[Advaita-l] Pancikarana vs. Trivrtkarana (was Re: Dr Mani Dravid)

Sundaresan, Vidyasankar (GE Infra, Water) vidyasankar.sundaresan at ge.com
Tue Apr 7 16:11:20 CDT 2009


Dear Sri Devanathan,

Not to argue for the sake of arguing, but I think you are missing
my main point. There is clearly a historical issue of debate about
this topic that emerges explicitly in the kalpataru. It may well be
that the prakaTArtha vivaraNa of anubhUtisvarUpAcArya is prior to
amalAnanda's kalpataru, but I take all these relative dates with
abundant caution. Unless an author cites specific sentences from
or names an earlier author/text, we have to be very careful about
concluding which author came before the other. 

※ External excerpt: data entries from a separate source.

Lemma above_fresh fds : above fds ∉ fds ∧ (0 ≤ above fds)%Z.
Proof.
  assert (∀ z, z ∈ fds → z ≤ set_fold Z.max 0 fds)%Z as H.
  { apply (set_fold_ind_L (λ m X, ∀ z, z ∈ X → z ≤ m)%Z); [set_solver|].
    intros x X m Hx IH z. rewrite elem_of_union, elem_of_singleton. intros [->|Hz]; [lia|].
    specialize (IH z Hz). lia. }
  assert (0 ≤ set_fold Z.max 0 fds)%Z as H0.
  { apply (set_fold_ind_L (λ m X, 0 ≤ m)%Z); [lia|]. intros. lia. }
  unfold above. split; [|lia]. intros Hin. apply H in Hin. lia.
Qed.

Definition sample_world : world := World {[lit "/etc/passwd"]} {[lit "/etc"; lit "/tmp"]} {[0%Z; 1%Z; 2%Z]}.
Definition sample_ops : list op :=
  [Create 0 (lit "/tmp") (lit "a") Write; Create 1 (lit "/tmp") (lit "a") Write;
   Create 2 (lit "/tmp") (lit "b") ReadWrite; MoveAssign 0 2; MoveNew 3 0;
   Destroy 0; Destroy 2; Destroy 3].

(** The paths above a path are its prefixes, so a file system can be tested. *)
Definition tree_test (w : world) : bool :=
  forallb (λ q, forallb (λ n, bool_decide (take n q = []) || negb (under (take n q) q) ||
                              bool_decide (take n q ∈ w_files w ∪ w_dirs w)) (seq 0 (S (length q))))
    (elements (w_files w ∪ w_dirs w)).
Lemma tree_test_tree w : tree_test w = true → tree w.
Proof.
  unfold tree_test. rewrite forallb_forall. intros H p q Hne Hq Hu. specialize (H q).
  rewrite <-list_elem_of_In, elem_of_elements in H. specialize (H Hq). rewrite forallb_forall in H.
  pose proof (under_longer _ _ Hu) as Hl. specialize (H (length p)). rewrite in_seq in H. specialize (H ltac:(lia)).
  assert (take (length p) q = p) as Ep.
  { unfold under in Hu. rewrite orb_true_iff, bool_decide_eq_true in Hu. destruct Hu as [->|Hu]; [by rewrite take_ge|].
    apply View.starts_with_spec in Hu as [r ->]. by rewrite <-(assoc_L (++)), take_app_length. }
  rewrite Ep, Hu in H. rewrite !orb_true_iff, !bool_decide_eq_true in H. naive_solver.
Qed.
Lemma sample_tree : tree sample_world.
Proof. apply tree_test_tree. by vm_compute. Qed.

Definition sample_dir_ops : list op :=
  [Create 0 (lit "/tmp/d") (lit "a") Write; Create 1 (lit "/tmp") (lit "b") Write; Destroy 1].
Lemma temp_files_cleaned_witness :
  (∃ s, exec_all above (λ _, false) sample_ops (Sys ∅ sample_world) = Some s ∧
    world_ok sample_world (the_world s) (live (objs s)) ∧ (objs s = ∅ → the_world s = sample_world)) ∧
  ∃ w1 d s, temp_dir_make (λ _, false) true (lit "/tmp") (lit "d") sample_world = (w1, Ok d) ∧
    exec_all above (λ _, false) sample_dir_ops (Sys ∅ w1) = Some s ∧
    w_dirs (temp_dir_destroy d (the_world s)).1 = w_dirs sample_world ∪ list_to_set (prefixes [] (d_target d)).
Proof.
  assert (0%Z ∈ w_fds sample_world) as H0 by (apply (bool_decide_eq_true_1 _); vm_compute; reflexivity).
  split.
  - eexists. split; [vm_compute; reflexivity|].
    apply (temp_files_cleaned above (λ _, false) above_fresh sample_world sample_ops true [] [] H0). vm_compute. reflexivity.
  - eexists _, _, _. split; [vm_compute; reflexivity|]. split; [vm_compute; reflexivity|].
    destruct (temp_files_cleaned above (λ _, false) above_fresh sample_world sample_dir_ops true (lit "/tmp") (lit "d") H0) as [_ H].
    erewrite H; [reflexivity|exact sample_tree|vm_compute; reflexivity|vm_compute; reflexivity].
Defined.

(** With standard input closed, a temporary file gets descriptor 0: the
    constructor throws, and the file and the descriptor are left behind. *)
Lemma temp_file_descriptor_zero :
  temp_file_make (λ _, 0%Z) (λ _, false) (lit "/tmp") (lit "x") Write (World ∅ ∅ ∅) =
    (World {[lit "/tmp/x"]} ∅ {[0%Z]}, Throw (NstlException " cannot be opened")).
Proof. by vm_compute. Qed.
End TempDir.
Lemma log_line_fields_witness :
  ∃ text lev, log_line (zone := ()) (λ _ _, []) (λ _ : (), lit "2024-05-06T07:08:09Z") (Tz None None) ()
      Level.Error (lit "main.cpp") 42 (lit "140") (lit "disk|full") = Ok text ∧
    Level.parseLevel lev = Ok Level.Error ∧
    NString.pieces delimiter text =
      [lit "2024-05-06T07:08:09Z"; lit "main.cpp" ++ (":"%char :: Parse.print_Z 42); lit "140"; lev] ++
      NString.pieces delimiter (lit "disk|full").
Proof.
  apply (log_line_fields (zone := ()) (λ _ _, []) (λ _ : (), lit "2024-05-06T07:08:09Z") (Tz None None) ()
           Level.Error (lit "main.cpp") 42 (lit "140") (lit "disk|full"));
    [unfold Level.Error; lia|apply (bool_decide_eq_true_1 _); vm_compute; reflexivity..].
Defined.

Example log_line_text :
  log_line (zone := ()) (λ _ _, []) (λ _ : (), lit "2024-05-06T07:08:09Z") (Tz None None) ()
    Level.Error (lit "main.cpp") 42 (lit "140") (lit "disk full") =
  Ok (lit "2024-05-06T07:08:09Z|main.cpp:42|140|ERROR|disk full").
Proof. by vm_compute. Qed.
End Format.

(** ** The asynchronous writer *)

Module Queue.

(** What the worker thread is doing. *)
Inductive runner := NotStarted | Looping | Finished | Joined.

(** How far the call of [stop] that ends the writer is: not called, past its
    exchange of [_running], or past entering the end marker; the last remembers
    the lines that had entered the queue by then. *)
Inductive stop_phase := Active | Exchanged | Marked (before : list str).

(** The shared state of [OstreamLog].  [pushing] holds the lines of calls of
    [push] that passed the throttle test and have not reached the queue yet;
    [accepted] records the lines in the order they entered the queue. *)
Record ostream_log := Log {
  queue : list (option str);
  running : bool;
  worker : runner;
  has_target : bool;
  throttle : Z;
  out : list str;
  pushing : list str;
  phase : stop_phase;
  accepted : list str;
}.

You are still ignoring the mention of pancIkaraNa in chAndogya
bhAshya, in a context where the source mentions trivRtkaraNa.
Sankara bhagavatpAda himself knows of pancIkaraNa, and applies
a "samAna nyAya" to it. So, although he doesn't call it a prakriyA,
you cannot attribute this to anubhUtisvarUpa or any other late author.
I don't remember the exact reference at this time, but I've read that
the mahAbhArata mentions pancIkaraNa and I'd anticipate that the
sAMkhya texts that talk of tan-mAtras as distinct from mahAbhUtas
would also do so. There had to have been some pre-Sankaran text
or author that described pancIkaraNa, in order for Sankara to have
even used this term in his chAndogya bhAshya. All of this is grist
for the mill of historical and textual analysis, which is interesting in
its own right, but quite besides the point here. The basic issue still
remains, "After five elements evolve, do only three elements get
intermixed or do all five get intermixed?" But if you ARE interested
in historical and textual analysis, you have to be honest and ask
yourself, "did those who hold to trivRtkaraNa-only read what the
chAndogya bhAshya says, even if only in passing?" After all, if
they had read it, they would have had to explore and explain what
is the nature of the samAna nyAya in both cases, right?

Whether it is anubhUtisvarUpa or amalAnanda who first attributes
vAcaspati miSra with a trivRtkaraNa-only opinion, it does not
matter. The fact is that this dispute is foreign to the bhAmatI and
it is foreign to the sUtrabhAshya. To me, this dispute is utterly
foreign to Sankara bhagavatpAda, the person, not just the sUtra
bhAshya as text, because he is ALSO the author of the chAndogya
bhAshya, a text that does mention pancIkaraNa, if only in passing.

Finally, it seems you miss the import of the term upalakshaNa,
used by madhusUdana sarasvatI in siddhAntabindu and others
before and after him. They are not denying trivRtkaraNa; they are
extending a process of intermixing to all five bhUtas. An argument
that Sabda and sparSa as properties are implicit in agni/tejas, so
therefore you need to intermix only three basic elements, not five,
is flawed. In actuality, this argument needs neither trivRtkaraNa
nor pancIkaraNa. The properties of Sabda, sparSa, rUpa, rasa
and gandha are all implicitly present in pRthvI and everything that
is material arises out of pRthvI, doesn't it?